(Saved entries)
###
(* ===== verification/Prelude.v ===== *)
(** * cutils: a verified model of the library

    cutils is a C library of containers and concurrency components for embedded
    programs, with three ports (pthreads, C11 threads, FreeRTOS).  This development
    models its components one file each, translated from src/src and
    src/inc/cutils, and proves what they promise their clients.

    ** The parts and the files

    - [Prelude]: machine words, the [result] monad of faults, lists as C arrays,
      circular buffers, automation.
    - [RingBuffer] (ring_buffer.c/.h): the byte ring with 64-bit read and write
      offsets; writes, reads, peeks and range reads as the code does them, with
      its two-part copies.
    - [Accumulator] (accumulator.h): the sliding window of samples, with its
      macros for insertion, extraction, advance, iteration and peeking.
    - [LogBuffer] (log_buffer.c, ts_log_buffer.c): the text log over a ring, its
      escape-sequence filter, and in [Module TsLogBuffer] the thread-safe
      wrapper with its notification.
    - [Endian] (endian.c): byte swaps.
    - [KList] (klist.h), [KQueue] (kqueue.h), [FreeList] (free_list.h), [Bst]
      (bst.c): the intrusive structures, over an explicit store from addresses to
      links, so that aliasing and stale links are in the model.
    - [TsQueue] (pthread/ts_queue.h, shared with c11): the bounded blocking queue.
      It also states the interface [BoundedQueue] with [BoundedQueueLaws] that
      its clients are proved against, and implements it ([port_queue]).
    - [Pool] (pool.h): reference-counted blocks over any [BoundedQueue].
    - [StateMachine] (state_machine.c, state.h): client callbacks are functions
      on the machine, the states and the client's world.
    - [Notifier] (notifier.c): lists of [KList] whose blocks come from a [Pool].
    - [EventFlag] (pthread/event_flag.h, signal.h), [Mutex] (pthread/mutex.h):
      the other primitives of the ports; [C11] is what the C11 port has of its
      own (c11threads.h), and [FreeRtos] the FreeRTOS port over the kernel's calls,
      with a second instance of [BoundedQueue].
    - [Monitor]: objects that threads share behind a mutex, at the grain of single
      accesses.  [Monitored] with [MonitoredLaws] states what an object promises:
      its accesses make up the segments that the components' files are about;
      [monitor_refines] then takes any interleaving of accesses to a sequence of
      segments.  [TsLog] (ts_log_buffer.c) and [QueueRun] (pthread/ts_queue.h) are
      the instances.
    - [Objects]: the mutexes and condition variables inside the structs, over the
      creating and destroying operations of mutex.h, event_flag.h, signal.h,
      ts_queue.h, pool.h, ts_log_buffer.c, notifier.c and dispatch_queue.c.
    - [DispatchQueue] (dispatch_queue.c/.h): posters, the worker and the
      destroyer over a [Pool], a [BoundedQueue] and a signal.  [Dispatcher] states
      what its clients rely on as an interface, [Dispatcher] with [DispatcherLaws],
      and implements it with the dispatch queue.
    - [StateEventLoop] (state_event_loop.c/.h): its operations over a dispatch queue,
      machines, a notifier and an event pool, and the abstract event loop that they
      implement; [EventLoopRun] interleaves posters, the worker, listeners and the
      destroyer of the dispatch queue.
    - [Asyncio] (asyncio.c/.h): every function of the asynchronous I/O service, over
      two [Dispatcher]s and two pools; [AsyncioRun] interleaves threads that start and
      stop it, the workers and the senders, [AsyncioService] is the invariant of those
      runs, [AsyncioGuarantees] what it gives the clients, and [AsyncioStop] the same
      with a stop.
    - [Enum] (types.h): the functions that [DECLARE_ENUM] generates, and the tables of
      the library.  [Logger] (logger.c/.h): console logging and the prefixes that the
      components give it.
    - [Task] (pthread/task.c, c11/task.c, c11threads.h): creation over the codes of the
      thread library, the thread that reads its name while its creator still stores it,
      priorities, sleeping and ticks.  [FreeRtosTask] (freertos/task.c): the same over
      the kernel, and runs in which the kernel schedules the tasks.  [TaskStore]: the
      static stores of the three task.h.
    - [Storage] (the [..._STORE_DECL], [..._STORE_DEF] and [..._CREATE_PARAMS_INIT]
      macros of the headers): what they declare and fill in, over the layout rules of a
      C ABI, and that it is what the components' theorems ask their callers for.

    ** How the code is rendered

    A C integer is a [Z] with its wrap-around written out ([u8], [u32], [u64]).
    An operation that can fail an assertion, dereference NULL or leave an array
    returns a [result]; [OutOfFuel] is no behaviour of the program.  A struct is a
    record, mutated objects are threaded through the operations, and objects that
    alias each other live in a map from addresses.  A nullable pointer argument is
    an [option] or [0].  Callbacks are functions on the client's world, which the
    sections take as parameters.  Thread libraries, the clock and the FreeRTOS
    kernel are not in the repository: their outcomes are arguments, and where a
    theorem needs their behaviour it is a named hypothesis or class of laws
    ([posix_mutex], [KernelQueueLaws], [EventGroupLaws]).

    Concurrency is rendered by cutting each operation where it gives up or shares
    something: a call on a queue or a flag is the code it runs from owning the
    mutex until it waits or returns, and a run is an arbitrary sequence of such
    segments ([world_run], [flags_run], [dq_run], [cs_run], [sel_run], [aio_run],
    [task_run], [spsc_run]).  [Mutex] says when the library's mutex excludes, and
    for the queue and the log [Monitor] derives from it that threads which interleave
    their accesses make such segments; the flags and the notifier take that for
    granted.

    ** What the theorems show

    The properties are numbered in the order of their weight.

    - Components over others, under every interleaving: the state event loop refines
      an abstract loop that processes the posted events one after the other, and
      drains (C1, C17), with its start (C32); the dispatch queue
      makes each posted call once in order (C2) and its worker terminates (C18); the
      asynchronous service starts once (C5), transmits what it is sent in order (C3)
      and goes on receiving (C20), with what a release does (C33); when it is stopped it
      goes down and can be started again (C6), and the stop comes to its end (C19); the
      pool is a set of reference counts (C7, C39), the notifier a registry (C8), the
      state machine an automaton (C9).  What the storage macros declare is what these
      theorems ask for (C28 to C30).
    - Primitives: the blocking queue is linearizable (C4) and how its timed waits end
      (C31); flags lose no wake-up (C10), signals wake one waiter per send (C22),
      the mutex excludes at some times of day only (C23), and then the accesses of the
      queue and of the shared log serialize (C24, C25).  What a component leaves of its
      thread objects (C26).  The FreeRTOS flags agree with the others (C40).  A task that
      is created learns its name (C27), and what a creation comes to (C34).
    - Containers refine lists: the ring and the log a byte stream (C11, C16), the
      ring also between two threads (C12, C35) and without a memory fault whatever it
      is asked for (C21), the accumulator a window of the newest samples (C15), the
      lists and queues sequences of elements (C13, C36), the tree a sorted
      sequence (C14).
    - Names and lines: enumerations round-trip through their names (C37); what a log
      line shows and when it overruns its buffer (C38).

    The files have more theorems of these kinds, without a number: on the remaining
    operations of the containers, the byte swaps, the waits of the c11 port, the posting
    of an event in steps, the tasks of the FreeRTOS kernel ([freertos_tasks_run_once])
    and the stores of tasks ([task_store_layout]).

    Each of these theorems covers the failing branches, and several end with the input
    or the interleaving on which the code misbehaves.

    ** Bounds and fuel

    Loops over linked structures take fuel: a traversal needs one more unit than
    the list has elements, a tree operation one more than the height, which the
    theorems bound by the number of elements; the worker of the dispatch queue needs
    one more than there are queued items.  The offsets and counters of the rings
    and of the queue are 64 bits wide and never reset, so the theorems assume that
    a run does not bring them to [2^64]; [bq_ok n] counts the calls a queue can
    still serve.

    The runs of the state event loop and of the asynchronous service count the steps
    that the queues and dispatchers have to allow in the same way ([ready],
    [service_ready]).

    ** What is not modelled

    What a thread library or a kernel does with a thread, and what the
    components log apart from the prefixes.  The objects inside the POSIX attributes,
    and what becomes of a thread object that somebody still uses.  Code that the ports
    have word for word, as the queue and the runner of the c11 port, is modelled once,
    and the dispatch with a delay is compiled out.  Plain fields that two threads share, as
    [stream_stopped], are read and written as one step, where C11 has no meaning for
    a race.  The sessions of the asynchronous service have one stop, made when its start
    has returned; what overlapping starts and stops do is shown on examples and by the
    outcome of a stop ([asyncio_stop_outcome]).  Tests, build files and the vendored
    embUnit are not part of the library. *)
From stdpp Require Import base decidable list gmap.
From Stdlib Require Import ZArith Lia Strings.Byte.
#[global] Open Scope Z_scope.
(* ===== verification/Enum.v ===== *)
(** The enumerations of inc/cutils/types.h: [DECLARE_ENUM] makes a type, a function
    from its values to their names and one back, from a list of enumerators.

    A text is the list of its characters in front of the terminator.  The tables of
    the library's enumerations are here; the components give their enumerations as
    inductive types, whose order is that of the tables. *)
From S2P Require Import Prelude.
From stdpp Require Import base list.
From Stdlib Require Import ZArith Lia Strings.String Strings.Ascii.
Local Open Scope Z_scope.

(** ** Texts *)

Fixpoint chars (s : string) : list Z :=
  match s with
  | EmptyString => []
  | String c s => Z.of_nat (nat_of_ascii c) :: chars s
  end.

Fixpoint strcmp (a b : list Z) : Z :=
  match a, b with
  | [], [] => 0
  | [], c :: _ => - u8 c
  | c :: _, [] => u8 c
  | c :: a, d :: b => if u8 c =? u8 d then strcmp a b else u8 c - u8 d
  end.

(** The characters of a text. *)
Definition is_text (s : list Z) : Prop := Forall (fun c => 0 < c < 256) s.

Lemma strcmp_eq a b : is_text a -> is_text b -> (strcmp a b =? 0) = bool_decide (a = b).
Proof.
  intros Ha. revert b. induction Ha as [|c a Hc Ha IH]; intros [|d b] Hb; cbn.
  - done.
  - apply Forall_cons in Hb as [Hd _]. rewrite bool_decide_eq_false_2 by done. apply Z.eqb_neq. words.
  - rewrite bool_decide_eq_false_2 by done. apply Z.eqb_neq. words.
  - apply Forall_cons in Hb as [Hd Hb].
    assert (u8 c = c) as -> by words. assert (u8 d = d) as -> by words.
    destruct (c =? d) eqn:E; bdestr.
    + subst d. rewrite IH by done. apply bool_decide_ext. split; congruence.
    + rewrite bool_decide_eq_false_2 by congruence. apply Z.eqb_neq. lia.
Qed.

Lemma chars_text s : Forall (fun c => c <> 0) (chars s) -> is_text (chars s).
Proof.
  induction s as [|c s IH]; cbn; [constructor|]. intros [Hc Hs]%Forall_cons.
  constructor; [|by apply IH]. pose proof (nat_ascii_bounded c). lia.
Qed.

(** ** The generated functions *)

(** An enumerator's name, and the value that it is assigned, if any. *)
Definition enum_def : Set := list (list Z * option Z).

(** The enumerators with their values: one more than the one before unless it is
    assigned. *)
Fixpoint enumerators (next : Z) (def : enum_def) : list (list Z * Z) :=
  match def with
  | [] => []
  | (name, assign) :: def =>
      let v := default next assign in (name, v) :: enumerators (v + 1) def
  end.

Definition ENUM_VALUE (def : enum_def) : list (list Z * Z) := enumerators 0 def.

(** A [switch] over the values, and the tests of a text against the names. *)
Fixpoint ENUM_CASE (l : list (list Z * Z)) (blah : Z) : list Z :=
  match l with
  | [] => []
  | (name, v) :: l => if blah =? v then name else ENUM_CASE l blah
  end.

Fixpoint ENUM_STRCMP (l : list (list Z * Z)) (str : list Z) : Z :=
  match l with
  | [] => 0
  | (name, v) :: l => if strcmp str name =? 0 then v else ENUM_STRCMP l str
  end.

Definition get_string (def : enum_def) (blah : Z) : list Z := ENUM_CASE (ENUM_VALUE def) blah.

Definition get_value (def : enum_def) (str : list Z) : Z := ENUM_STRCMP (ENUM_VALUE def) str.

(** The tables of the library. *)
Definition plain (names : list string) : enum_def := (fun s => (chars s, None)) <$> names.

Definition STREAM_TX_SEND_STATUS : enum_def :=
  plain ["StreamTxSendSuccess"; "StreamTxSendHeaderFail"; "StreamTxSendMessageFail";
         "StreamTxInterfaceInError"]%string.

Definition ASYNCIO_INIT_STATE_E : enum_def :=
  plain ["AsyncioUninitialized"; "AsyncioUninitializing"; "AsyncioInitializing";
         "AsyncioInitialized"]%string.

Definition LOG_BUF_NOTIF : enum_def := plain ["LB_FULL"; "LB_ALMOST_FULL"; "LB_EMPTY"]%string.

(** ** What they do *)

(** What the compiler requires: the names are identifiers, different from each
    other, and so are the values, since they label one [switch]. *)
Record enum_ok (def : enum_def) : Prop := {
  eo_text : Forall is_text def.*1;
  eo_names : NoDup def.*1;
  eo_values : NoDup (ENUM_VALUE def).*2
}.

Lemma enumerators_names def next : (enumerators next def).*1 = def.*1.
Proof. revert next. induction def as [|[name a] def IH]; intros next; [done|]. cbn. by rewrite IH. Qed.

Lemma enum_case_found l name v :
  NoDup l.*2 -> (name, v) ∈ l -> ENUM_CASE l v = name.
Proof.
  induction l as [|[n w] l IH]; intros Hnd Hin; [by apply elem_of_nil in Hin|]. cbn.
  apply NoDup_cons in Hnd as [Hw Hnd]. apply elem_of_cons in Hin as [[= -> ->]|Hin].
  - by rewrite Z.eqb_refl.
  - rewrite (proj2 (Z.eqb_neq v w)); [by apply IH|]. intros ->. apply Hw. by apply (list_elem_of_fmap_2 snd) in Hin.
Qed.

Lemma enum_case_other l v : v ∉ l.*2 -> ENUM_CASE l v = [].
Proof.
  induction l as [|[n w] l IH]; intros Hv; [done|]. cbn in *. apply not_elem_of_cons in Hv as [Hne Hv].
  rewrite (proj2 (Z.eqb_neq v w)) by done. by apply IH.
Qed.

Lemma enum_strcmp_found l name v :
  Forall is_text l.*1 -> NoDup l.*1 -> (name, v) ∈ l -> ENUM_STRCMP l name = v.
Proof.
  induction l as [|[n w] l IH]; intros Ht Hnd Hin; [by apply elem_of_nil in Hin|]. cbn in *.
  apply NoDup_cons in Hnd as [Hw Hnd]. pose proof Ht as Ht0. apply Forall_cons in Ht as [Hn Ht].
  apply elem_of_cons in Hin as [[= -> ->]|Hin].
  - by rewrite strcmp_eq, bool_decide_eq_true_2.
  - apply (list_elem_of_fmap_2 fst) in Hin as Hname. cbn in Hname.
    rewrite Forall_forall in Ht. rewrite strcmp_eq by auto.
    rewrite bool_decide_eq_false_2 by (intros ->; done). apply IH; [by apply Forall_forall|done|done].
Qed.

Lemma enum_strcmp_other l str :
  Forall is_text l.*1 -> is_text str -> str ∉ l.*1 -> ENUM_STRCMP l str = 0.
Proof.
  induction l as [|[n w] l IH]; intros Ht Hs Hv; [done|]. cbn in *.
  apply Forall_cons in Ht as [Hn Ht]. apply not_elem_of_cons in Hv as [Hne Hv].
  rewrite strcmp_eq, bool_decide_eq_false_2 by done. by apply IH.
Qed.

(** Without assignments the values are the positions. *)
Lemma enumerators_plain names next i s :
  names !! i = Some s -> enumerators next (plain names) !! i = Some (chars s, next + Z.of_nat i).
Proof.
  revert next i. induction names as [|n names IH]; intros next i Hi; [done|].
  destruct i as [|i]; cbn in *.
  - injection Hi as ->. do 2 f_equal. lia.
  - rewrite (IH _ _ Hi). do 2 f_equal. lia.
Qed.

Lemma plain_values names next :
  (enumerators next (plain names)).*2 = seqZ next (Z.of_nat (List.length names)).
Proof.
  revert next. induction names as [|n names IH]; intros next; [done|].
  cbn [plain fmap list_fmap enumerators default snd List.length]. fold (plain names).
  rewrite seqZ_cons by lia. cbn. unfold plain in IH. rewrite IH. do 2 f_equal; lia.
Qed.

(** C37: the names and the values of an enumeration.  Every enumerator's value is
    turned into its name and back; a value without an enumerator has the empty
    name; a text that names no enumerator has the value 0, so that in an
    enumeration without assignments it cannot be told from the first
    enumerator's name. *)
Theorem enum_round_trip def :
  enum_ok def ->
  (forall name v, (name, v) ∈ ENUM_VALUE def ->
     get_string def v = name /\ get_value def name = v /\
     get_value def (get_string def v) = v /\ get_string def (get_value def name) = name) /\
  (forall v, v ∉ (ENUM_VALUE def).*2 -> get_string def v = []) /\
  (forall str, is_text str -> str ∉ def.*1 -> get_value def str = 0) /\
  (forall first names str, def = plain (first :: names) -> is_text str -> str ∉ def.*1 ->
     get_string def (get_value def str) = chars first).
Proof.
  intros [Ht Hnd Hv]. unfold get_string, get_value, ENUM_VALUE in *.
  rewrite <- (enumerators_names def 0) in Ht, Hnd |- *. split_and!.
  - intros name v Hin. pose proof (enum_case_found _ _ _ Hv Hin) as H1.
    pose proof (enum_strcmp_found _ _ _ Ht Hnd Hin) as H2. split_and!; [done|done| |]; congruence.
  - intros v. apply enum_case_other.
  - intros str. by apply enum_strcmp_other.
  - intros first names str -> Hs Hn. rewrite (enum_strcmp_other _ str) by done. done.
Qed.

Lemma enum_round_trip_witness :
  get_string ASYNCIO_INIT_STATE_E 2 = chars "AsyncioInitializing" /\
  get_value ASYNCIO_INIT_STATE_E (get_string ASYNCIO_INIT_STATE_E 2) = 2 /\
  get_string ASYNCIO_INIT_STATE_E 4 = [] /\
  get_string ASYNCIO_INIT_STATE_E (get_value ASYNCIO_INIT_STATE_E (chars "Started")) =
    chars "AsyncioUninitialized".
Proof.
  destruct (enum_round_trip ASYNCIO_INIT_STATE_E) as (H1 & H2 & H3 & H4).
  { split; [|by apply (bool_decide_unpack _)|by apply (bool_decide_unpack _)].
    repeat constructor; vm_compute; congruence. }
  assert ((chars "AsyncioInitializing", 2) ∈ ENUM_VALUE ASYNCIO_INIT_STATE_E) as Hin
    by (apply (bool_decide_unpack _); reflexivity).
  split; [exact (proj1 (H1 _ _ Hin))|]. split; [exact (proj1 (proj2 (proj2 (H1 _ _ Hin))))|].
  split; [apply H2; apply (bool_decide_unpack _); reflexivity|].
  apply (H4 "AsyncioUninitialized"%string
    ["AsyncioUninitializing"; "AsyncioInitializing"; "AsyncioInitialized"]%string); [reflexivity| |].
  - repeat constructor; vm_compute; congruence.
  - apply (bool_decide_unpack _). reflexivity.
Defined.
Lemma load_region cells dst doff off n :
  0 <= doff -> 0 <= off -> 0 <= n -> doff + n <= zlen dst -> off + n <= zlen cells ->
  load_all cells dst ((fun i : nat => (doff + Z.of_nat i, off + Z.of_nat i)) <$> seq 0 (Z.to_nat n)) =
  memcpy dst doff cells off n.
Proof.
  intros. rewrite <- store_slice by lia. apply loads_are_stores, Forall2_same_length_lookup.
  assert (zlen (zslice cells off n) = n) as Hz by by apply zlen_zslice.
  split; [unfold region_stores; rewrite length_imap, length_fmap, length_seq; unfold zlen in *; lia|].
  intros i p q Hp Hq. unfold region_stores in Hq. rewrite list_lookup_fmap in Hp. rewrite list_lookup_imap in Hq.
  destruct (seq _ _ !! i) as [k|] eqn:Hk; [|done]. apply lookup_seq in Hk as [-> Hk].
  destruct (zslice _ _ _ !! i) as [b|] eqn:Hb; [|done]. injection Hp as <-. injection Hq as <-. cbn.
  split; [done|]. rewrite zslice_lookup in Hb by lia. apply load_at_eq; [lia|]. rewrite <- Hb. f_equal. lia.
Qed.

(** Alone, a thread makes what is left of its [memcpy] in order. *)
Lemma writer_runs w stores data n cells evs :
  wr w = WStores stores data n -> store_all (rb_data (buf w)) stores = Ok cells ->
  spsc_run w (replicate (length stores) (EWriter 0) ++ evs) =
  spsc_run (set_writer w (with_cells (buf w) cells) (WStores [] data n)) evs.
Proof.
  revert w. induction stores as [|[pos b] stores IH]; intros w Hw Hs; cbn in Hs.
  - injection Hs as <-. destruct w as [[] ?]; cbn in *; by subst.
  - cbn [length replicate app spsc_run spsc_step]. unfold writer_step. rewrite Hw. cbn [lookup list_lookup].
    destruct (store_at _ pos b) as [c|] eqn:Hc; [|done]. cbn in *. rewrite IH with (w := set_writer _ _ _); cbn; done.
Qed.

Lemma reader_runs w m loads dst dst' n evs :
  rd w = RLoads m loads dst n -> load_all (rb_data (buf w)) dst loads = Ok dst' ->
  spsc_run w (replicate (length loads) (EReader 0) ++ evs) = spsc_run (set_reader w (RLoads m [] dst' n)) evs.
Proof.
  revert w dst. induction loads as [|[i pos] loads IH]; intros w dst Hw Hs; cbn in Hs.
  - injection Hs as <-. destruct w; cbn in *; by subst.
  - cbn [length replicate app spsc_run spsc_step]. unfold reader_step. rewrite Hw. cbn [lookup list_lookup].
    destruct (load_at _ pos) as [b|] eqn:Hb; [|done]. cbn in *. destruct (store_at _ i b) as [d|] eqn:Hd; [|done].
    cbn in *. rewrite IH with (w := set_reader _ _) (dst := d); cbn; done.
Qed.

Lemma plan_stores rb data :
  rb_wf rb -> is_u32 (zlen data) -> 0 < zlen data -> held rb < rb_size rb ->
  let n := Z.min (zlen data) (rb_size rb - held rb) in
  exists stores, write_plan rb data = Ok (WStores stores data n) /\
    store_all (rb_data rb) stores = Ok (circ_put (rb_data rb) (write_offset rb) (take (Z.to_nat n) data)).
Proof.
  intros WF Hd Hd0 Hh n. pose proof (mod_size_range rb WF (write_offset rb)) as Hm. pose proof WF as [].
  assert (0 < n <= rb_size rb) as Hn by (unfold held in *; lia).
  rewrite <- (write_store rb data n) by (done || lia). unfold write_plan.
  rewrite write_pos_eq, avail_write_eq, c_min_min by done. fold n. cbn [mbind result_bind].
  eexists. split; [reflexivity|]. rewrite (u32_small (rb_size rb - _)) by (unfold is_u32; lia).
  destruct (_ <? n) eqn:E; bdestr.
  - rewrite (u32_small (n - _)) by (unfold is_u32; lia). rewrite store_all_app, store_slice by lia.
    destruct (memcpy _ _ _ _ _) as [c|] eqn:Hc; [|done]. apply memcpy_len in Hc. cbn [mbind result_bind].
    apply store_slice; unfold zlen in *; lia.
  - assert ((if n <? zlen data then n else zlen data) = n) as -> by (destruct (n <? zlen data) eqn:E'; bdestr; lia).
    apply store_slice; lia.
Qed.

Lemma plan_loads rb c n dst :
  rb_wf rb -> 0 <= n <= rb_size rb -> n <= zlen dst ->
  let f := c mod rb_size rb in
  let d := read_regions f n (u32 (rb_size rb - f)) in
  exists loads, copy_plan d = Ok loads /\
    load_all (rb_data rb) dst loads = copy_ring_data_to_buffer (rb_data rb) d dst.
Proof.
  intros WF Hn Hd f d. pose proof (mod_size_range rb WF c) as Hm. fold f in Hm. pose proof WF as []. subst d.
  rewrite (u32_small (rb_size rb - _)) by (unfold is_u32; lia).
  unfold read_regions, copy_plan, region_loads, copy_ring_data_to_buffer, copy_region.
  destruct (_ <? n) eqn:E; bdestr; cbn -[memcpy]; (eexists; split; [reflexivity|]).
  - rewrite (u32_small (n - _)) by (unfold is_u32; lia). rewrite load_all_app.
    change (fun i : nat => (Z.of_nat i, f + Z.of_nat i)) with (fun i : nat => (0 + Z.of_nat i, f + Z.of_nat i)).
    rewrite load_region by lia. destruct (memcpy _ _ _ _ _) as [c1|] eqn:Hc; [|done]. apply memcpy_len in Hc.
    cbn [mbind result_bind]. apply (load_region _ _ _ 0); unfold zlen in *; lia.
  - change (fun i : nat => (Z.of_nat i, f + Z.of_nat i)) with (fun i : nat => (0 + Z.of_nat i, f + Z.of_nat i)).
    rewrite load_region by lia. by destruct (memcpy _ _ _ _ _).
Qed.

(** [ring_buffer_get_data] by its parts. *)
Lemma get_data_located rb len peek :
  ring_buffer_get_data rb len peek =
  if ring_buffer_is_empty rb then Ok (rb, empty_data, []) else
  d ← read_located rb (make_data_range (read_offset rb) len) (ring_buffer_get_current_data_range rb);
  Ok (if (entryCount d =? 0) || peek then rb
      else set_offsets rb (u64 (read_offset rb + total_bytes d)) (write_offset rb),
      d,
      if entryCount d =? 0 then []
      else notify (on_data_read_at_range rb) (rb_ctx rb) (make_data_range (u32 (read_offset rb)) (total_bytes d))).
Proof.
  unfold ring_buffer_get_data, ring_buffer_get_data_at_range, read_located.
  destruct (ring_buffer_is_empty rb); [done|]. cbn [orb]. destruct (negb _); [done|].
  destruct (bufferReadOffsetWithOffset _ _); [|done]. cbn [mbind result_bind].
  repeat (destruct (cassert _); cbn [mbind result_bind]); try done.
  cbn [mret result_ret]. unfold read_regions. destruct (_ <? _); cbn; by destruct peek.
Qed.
###
§ Task details
Look above for the line holding "an [option] or" and the line holding "the mutex excludes". Retype both, and every line between them, word for word and nothing else.

§ Reply to the task
    an [option] or [0].  Callbacks are functions on the client's world, which the
    sections take as parameters.  Thread libraries, the clock and the FreeRTOS
    kernel are not in the repository: their outcomes are arguments, and where a
    theorem needs their behaviour it is a named hypothesis or class of laws
    ([posix_mutex], [KernelQueueLaws], [EventGroupLaws]).

    Concurrency is rendered by cutting each operation where it gives up or shares
    something: a call on a queue or a flag is the code it runs from owning the
    mutex until it waits or returns, and a run is an arbitrary sequence of such
    segments ([world_run], [flags_run], [dq_run], [cs_run], [sel_run], [aio_run],
    [task_run], [spsc_run]).  [Mutex] says when the library's mutex excludes, and
    for the queue and the log [Monitor] derives from it that threads which interleave
    their accesses make such segments; the flags and the notifier take that for
    granted.

    ** What the theorems show

    The properties are numbered in the order of their weight.

    - Components over others, under every interleaving: the state event loop refines
      an abstract loop that processes the posted events one after the other, and
      drains (C1, C17), with its start (C32); the dispatch queue
      makes each posted call once in order (C2) and its worker terminates (C18); the
      asynchronous service starts once (C5), transmits what it is sent in order (C3)
      and goes on receiving (C20), with what a release does (C33); when it is stopped it
      goes down and can be started again (C6), and the stop comes to its end (C19); the
      pool is a set of reference counts (C7, C39), the notifier a registry (C8), the
      state machine an automaton (C9).  What the storage macros declare is what these
      theorems ask for (C28 to C30).
    - Primitives: the blocking queue is linearizable (C4) and how its timed waits end
      (C31); flags lose no wake-up (C10), signals wake one waiter per send (C22),
      the mutex excludes at some times of day only (C23), and then the accesses of the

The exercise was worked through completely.